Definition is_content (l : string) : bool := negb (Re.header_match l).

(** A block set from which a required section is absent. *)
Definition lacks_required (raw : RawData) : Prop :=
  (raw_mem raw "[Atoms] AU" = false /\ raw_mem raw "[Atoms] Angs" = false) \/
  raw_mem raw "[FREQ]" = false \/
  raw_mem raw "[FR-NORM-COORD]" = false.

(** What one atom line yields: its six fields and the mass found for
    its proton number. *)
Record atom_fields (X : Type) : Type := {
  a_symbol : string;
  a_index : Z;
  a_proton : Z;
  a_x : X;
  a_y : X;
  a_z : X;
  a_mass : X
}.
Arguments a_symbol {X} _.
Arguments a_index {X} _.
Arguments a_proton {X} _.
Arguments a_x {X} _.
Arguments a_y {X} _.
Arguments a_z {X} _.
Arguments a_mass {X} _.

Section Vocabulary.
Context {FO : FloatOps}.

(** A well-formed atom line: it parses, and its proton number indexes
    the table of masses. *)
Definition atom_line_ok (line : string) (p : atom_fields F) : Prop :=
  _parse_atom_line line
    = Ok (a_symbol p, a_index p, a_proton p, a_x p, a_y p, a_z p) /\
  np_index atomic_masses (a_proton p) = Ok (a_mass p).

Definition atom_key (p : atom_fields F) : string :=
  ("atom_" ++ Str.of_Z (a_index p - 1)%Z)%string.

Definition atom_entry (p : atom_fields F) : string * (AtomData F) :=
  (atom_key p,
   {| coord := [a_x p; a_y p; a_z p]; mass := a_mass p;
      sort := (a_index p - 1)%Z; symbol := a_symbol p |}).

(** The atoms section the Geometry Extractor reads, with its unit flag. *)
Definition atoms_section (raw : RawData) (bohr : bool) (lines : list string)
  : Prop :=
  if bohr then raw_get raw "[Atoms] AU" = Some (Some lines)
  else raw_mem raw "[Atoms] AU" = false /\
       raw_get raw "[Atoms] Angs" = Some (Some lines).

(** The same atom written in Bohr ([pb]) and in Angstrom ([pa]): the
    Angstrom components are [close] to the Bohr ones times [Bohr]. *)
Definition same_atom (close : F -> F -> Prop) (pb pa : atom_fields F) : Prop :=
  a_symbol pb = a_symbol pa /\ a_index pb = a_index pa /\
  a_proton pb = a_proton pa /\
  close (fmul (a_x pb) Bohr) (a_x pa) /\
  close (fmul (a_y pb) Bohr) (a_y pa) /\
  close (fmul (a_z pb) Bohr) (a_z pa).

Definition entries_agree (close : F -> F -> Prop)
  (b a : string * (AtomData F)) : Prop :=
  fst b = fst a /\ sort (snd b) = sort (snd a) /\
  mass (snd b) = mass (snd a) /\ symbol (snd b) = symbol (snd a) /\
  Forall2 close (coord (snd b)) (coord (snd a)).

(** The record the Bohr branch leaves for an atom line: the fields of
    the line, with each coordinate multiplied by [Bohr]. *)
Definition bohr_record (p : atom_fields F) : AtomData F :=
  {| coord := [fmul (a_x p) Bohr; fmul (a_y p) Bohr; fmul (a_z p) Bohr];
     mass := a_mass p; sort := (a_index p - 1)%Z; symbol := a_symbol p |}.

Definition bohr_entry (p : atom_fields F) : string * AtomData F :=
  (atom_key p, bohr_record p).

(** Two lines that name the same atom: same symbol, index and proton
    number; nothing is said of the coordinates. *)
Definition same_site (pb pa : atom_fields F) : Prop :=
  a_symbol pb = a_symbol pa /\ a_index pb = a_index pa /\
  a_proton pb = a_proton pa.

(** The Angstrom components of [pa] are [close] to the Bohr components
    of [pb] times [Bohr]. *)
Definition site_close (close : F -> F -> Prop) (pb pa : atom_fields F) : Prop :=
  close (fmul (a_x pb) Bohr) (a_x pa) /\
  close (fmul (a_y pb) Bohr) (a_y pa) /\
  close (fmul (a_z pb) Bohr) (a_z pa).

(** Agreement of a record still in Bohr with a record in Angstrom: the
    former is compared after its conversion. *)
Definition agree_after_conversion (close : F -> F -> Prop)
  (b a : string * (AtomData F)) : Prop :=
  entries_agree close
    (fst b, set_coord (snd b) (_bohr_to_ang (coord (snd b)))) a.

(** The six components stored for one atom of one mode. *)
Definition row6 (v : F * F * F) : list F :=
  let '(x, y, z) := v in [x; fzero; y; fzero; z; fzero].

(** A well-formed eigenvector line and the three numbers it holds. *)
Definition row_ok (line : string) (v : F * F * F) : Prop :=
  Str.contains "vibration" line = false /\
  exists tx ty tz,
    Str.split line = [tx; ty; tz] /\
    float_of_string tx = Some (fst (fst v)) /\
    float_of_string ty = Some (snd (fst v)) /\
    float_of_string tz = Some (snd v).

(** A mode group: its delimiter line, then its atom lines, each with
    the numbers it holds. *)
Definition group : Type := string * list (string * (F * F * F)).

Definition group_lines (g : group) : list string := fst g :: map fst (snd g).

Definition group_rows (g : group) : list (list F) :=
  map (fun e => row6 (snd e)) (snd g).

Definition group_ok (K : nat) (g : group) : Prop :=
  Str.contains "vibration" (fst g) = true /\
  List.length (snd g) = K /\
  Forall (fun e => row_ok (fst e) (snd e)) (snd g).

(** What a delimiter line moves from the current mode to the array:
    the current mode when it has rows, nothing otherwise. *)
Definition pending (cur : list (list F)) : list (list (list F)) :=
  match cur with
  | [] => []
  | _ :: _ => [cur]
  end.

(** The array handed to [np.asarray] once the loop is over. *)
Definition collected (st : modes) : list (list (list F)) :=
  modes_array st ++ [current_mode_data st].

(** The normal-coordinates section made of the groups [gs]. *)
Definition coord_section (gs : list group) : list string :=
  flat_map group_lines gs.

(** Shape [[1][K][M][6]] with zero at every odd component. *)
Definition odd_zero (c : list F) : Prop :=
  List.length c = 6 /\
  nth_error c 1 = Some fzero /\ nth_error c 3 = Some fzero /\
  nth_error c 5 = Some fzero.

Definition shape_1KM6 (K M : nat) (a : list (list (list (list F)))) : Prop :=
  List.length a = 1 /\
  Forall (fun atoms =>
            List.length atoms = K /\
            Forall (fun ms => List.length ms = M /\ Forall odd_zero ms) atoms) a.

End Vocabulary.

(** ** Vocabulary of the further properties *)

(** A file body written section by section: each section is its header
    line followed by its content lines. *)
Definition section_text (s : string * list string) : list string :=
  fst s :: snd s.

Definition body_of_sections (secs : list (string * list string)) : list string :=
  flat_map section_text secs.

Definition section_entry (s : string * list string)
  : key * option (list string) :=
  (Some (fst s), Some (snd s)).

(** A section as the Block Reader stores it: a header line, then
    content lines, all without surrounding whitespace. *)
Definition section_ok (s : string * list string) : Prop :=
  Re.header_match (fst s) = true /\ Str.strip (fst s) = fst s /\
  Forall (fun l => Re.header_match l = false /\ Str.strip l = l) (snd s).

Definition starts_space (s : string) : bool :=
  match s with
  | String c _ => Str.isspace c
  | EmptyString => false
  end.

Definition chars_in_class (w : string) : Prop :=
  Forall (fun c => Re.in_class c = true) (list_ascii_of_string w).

* * * * * * *

■ **Task directions**
Within the entries above, find the string "false" and return each line that holds it.

■ **Reply to the task**
  (raw_mem raw "[Atoms] AU" = false /\ raw_mem raw "[Atoms] Angs" = false) \/
  raw_mem raw "[FREQ]" = false \/
  raw_mem raw "[FR-NORM-COORD]" = false.
  else raw_mem raw "[Atoms] AU" = false /\
  Str.contains "vibration" line = false /\
  Forall (fun l => Re.header_match l = false /\ Str.strip l = l) (snd s).
  | EmptyString => false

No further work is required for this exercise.